◆ **THE PROBLEM**:
Here are the records. Write out exactly the lines between the one holding "Lemma write_ok id" and the one holding "destruct (size =?", inclusive.

DATA FOR THE TASK Start Marker

(** The abstract effect of a write that is accepted. *)
Lemma write_ok id data size s m : data_wf s -> op_ok (OpWrite id data size) (abs s) ->
  wp (data_exec (OpWrite id data size)) (data_conforms (OpWrite id data size) s m) s m.
Proof.
  intros Hw Hok. pose proof (find_entry s id Hw) as Hf. cbn [data_exec]. unfold DiagData_WriteItem.
  apply wp_bind, wp_bind, wp_get. rewrite (dw_init _ Hw). cbn [negb]. apply wp_bind, wp_lock_free; [apply Hw|].
  destruct (find_key _ _ _) as [i|]; [|apply (refuse_conforms (OpWrite id data size) false Done); [done|cbn [data_spec]; by rewrite Hf]].
  destruct Hf as (e & He & Hi & Hm & Hk). destruct (live_data_entry s i e Hw Hi He) as ((Hv & Hn & Hmap) & Hl & Hsz).
  apply wp_bind. eapply wp_lift_item; [exact He|]. cbv zeta.
  destruct (size =? item_size (item e)) eqn:Es; cbn [negb].
  2:{ apply (refuse_logged (OpWrite id data size) _ false Done); [done|]. cbn [data_spec]. rewrite Hm. unfold rejected. cbn [shown_item shown]. by rewrite Es. }
  tests. subst size. destruct (enable_validation _ && _ && _) eqn:Ev.
  { apply (refuse_logged (OpWrite id data _) _ false Done); [done|]. cbn [data_spec]. rewrite Hm. unfold rejected. cbn [shown_item shown].
    by rewrite Ev, orb_true_r. }
  destruct (live_bytes s i e Hw Hi He) as (old & Ho & Hol). cbn in Hok. set (bytes := take (Z.to_nat (item_size (item e))) data).
  assert (Hbl : length bytes = Z.to_nat (item_size (item e))) by (unfold bytes; rewrite length_take; lia).
  destruct (write_mem_spec (data_memory s) (item_data (item e)) bytes) as (mem & Hmem & _ & _ & Hd); [by rewrite Hbl|].
  set (calls := enable_callbacks (config s) && negb (item_callback (item e) =? 0)).
  apply wp_bind. assert (Hold : forall Q s' m', Q (if calls then old else []) s' m' ->
    wp (if calls then o ← lift (item_bytes (data_memory s) (item e)); if (length o <=? MAX_VALUE)%nat then mret o else fault else mret []) Q s' m').
  { intros Q s' m' HQ. destruct calls; [|by apply wp_ret]. apply wp_bind. eapply wp_lift_item; [exact Ho|].
    rewrite (proj2 (Nat.leb_le _ _)) by lia. by apply wp_ret. }
  apply Hold, wp_bind. eapply wp_lift_item; [apply fetch_fits; lia|]. fold bytes.
  apply wp_bind. eapply wp_lift_item; [exact Hmem|].
  apply wp_bind, wp_modify, wp_bind, wp_modify, wp_bind, wp_callback.
  apply wp_bind, wp_log_silent; [apply (quiet_below s), Hw|]. apply wp_bind, wp_unlock_held; [done|].
  apply wp_ret, wp_ret.
  set (e' := e <| last_update_time := data_clock s |> <| is_cached := false |>).
  destruct (entry_changed (s <| data_memory := mem |>) i e e') as [Hw' Ha']; [by apply memory_changed|done|done|done|done|].
  match goal with |- data_conforms _ _ _ _ ?x _ => replace x with (s <| data_memory := mem |> <| items ::= <[i := e']> |>) end.
  2:{ pose proof (dw_free _ Hw). destruct s. cbn in *. by subst. }
  split_and!; [done|done|]. eexists. split; [|reflexivity]. cbn [data_spec]. rewrite Hm. unfold rejected. cbn [shown_item shown].
  rewrite Z.eqb_refl, Ev. cbn [negb orb]. cbv zeta. fold bytes. rewrite Ha', Hk. unfold memory_after, write_calls. cbn.
  rewrite Hmem. fold calls. destruct calls; [|done]. by rewrite Ho.
Qed.

Lemma unregister_ok id s m : data_wf s -> wp (data_exec (OpUnregister id)) (data_conforms (OpUnregister id) s m) s m.
Proof.
  intros Hw. pose proof (find_entry s id Hw) as Hf. cbn [data_exec]. unfold DiagData_UnregisterItem.
  apply wp_bind, wp_bind, wp_get. rewrite (dw_init _ Hw). cbn [negb]. apply wp_bind, wp_lock_free; [apply Hw|].
  destruct (find_key _ _ _) as [i|] eqn:Ek.
  2:{ apply (refuse_conforms (OpUnregister id) false Done); [done|]. cbn [data_spec]. rewrite Hf. unfold abs. cbn. do 3 f_equal. by rewrite delete_id. }
  destruct Hf as (e & He & Hi & Hm & Hk). pose proof Hw as [].
  destruct (lookup_lt_is_Some_2 (items s) (item_count s - 1)) as [y Hy]; [lia|].
  assert (Hstep : forall Q, Q tt ((set_locked true s) <| items ::= <[i := y]> |>) m ->
    wp (if (i <? item_count s - 1)%nat then last ← lift (items s !! (item_count s - 1)%nat); set_entry i last else mret tt) Q (set_locked true s) m).
  { intros Q HQ. destruct (_ <? _)%nat eqn:El; tests.
    - apply wp_bind. eapply wp_lift_item; [exact Hy|]. by apply wp_modify.
    - apply wp_ret. assert (i = item_count s - 1)%nat as Heq by lia.
      replace (set_locked true s) with ((set_locked true s) <| items ::= <[i := y]> |>); [done|].
      destruct s. cbn in *. f_equal. rewrite Heq. by apply list_insert_id. }
  apply wp_bind, Hstep, wp_bind, wp_modify, wp_bind, wp_log_silent; [done|].
  apply wp_bind, wp_unlock_held; [done|]. apply wp_ret, wp_ret.
  destruct (tbl_swap_remove id (item_count s) (items s) i y) as [Hu Ht]; [lia|done|done|done|].
  set (s1 := s <| items ::= <[i := y]> |> <| item_count ::= fun n => (n - 1)%nat |>).
  match goal with |- data_conforms _ _ _ _ ?x _ => replace x with s1 end. 2:{ unfold s1. destruct s. cbn in *. by subst. }
  apply no_calls; [|done|].
  - constructor; cbn [items item_count data_mutex initialized config data_memory data_logger setf s1]; rewrite ?length_insert; auto; [lia| |].
    + apply Forall_insert; [done|]. by apply (Forall_lookup_1 _ _ _ _ dw_caches0 Hy).
    + apply Forall_lookup. intros j x [Hj Hjn]%lookup_take_Some. destruct (decide (i = j)) as [->|Hne].
      * rewrite list_lookup_insert_eq in Hj by lia. injection Hj as <-. by apply (live_data_entry s (item_count s - 1) y Hw); [lia|].
      * rewrite list_lookup_insert_ne in Hj by done. apply (live_data_entry s j x Hw); [lia|done].
  - cbn [data_spec]. rewrite Hm. rewrite bool_decide_eq_true_2 by eauto. unfold abs, s1.
    cbn [item_count items setf data_memory data_clock last_cache_check a_items].
    change (tbl (item_count s - 1) _) with (tbl (item_count s - 1) (<[i := y]> (items s))). by rewrite Ht, fmap_delete.
Qed.

Lemma register_item_ok it s m : data_wf s -> op_ok (OpRegister it) (abs s) ->
  wp (data_exec (OpRegister it)) (data_conforms (OpRegister it) s m) s m.
Proof.
  intros Hw Hmap. pose proof (find_entry s (item_id it) Hw) as Hf. pose proof Hw as [].
  assert (Hsz : size (a_items (abs s)) = item_count s) by (cbn; rewrite map_size_fmap; apply tbl_size; [done|lia]).
  cbn [data_exec]. unfold DiagData_RegisterItem. apply wp_bind, wp_bind, wp_get. rewrite dw_init0. cbn [negb orb].
  assert (Hspec : data_spec (OpRegister it) (config s) (abs s) =
    if negb (item_data it =? 0) && (Z.of_nat (item_count s) <? max_items (config s)) && bool_decide (a_items (abs s) !! item_id it = None) &&
       validate_data_size (item_type it) (item_size it)
    then (Done true, (abs s) <| a_items ::= <[item_id it := mkShown it (a_clock (abs s)) None]> |>, []) else (Done false, abs s, []))
    by (cbn [data_spec]; by rewrite Hsz).
  destruct (_ || _) eqn:E.
  { apply wp_ret, wp_ret, no_calls; [done|done|]. rewrite Hspec. apply orb_true_iff in E as [E|E].
    - by rewrite E.
    - tests. by rewrite (proj2 (Z.ltb_ge _ _)), andb_false_r by lia. }
  apply orb_false_iff in E as [E1 E2]. rewrite E1 in Hspec. tests. rewrite (proj2 (Z.ltb_lt _ _)) in Hspec by lia. cbn [negb andb] in Hspec.
  apply wp_bind, wp_lock_free; [done|]. destruct (find_key (item_id it) _ _) as [i|] eqn:Ek.
  { destruct Hf as (e & _ & _ & Hm & _). apply (refuse_logged (OpRegister it) _ false Done); [done|]. rewrite Hspec, Hm. done. }
  rewrite bool_decide_eq_true_2 in Hspec by done. destruct (validate_data_size _ _) eqn:Hv; cbn [negb andb] in *.
  2:{ apply (refuse_logged (OpRegister it) _ false Done); [done|]. by rewrite Hspec. }
  destruct (lookup_lt_is_Some_2 (items s) (item_count s)) as [e He]; [lia|].
  set (x := e <| item := it |> <| last_update_time := data_clock s |> <| is_cached := false |>).
  destruct (tbl_push (item_count s) (items s) x) as [Hu Ht]; [lia|done|exact Ek|].
  apply wp_bind. eapply wp_lift_item; [exact He|].
  apply wp_bind, wp_modify, wp_bind, wp_modify, wp_bind, wp_log_silent; [done|].
  apply wp_bind, wp_unlock_held; [done|]. apply wp_ret, wp_ret.
  set (s1 := s <| items ::= <[item_count s := x]> |> <| item_count ::= S |>).
  match goal with |- data_conforms _ _ _ _ ?z _ => replace z with s1 end. 2:{ unfold s1. destruct s. cbn in *. by subst. }
  apply no_calls; [|done|].
  - constructor; cbn [items item_count data_mutex initialized config data_memory data_logger setf s1]; rewrite ?length_insert; auto; [lia| |].
    + apply Forall_insert; [done|]. by apply (Forall_lookup_1 _ _ _ _ dw_caches0 He).
    + rewrite take_push by lia. apply Forall_app. split; [done|]. apply Forall_singleton. done.
  - rewrite Hspec. unfold abs, s1. cbn [item_count items setf data_memory data_clock last_cache_check].
    change (tbl (S (item_count s)) _) with (tbl (S (item_count s)) (<[item_count s := x]> (items s))). by rewrite Ht, fmap_insert.
Qed.

(** ** The poll *)

Definition cached_now (now timeout : Z) (mem : gmap Z Z) (e : DataItemEntry) : DataItemEntry := default e (cache_entry now timeout mem e).
Fixpoint map_from (f : DataItemEntry -> DataItemEntry) (n i : nat) (l : list DataItemEntry) : list DataItemEntry :=
  match n with O => l | S n => map_from f n (S i) (alter f i l) end.
Lemma lookup_map_from f n i j l : map_from f n i l !! j = if bool_decide (i <= j < i + n)%nat then f <$> l !! j else l !! j.
Proof.
  revert i l. induction n as [|n IH]; intros i l; cbn [map_from].
  - by rewrite bool_decide_eq_false_2 by lia.
  - rewrite IH. destruct (decide (i = j)) as [->|Hne].
    + rewrite bool_decide_eq_false_2, bool_decide_eq_true_2 by lia. apply list_lookup_alter_eq.
    + rewrite list_lookup_alter_ne by done. repeat case_bool_decide; [done|lia|lia|done].
Qed.
Lemma take_map_from f n l : take n (map_from f n 0 l) = f <$> take n l.
Proof.
  apply list_eq. intros j. rewrite list_lookup_fmap. destruct (decide (j < n)%nat).
  - rewrite !lookup_take_lt, lookup_map_from, bool_decide_eq_true_2 by lia. done.
  - by rewrite !lookup_take_ge by lia.
Qed.
Lemma length_map_from f n i l : length (map_from f n i l) = length l.
Proof. revert i l. induction n as [|n IH]; intros i l; [done|]. cbn [map_from]. by rewrite IH, length_alter. Qed.
Lemma tbl_map f n (l l' : list DataItemEntry) : (forall e, key (f e) = key e) -> take n l' = f <$> take n l ->
  (key <$> take n l') = (key <$> take n l) /\ tbl n l' = f <$> tbl n l.
Proof.
  intros Hf Ht. unfold tbl. rewrite Ht. split.
  - rewrite <- list_fmap_compose. apply list_fmap_ext. intros j e _. apply Hf.
  - rewrite <- list_to_map_fmap, <- !list_fmap_compose. f_equal. apply list_fmap_ext. intros j e _. cbn. by rewrite Hf.
Qed.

DATA FOR THE TASK End Marker

◆ **ANSWER AREA**:
Lemma write_ok id data size s m : data_wf s -> op_ok (OpWrite id data size) (abs s) ->
  wp (data_exec (OpWrite id data size)) (data_conforms (OpWrite id data size) s m) s m.
Proof.
  intros Hw Hok. pose proof (find_entry s id Hw) as Hf. cbn [data_exec]. unfold DiagData_WriteItem.
  apply wp_bind, wp_bind, wp_get. rewrite (dw_init _ Hw). cbn [negb]. apply wp_bind, wp_lock_free; [apply Hw|].
  destruct (find_key _ _ _) as [i|]; [|apply (refuse_conforms (OpWrite id data size) false Done); [done|cbn [data_spec]; by rewrite Hf]].
  destruct Hf as (e & He & Hi & Hm & Hk). destruct (live_data_entry s i e Hw Hi He) as ((Hv & Hn & Hmap) & Hl & Hsz).
  apply wp_bind. eapply wp_lift_item; [exact He|]. cbv zeta.
  destruct (size =? item_size (item e)) eqn:Es; cbn [negb].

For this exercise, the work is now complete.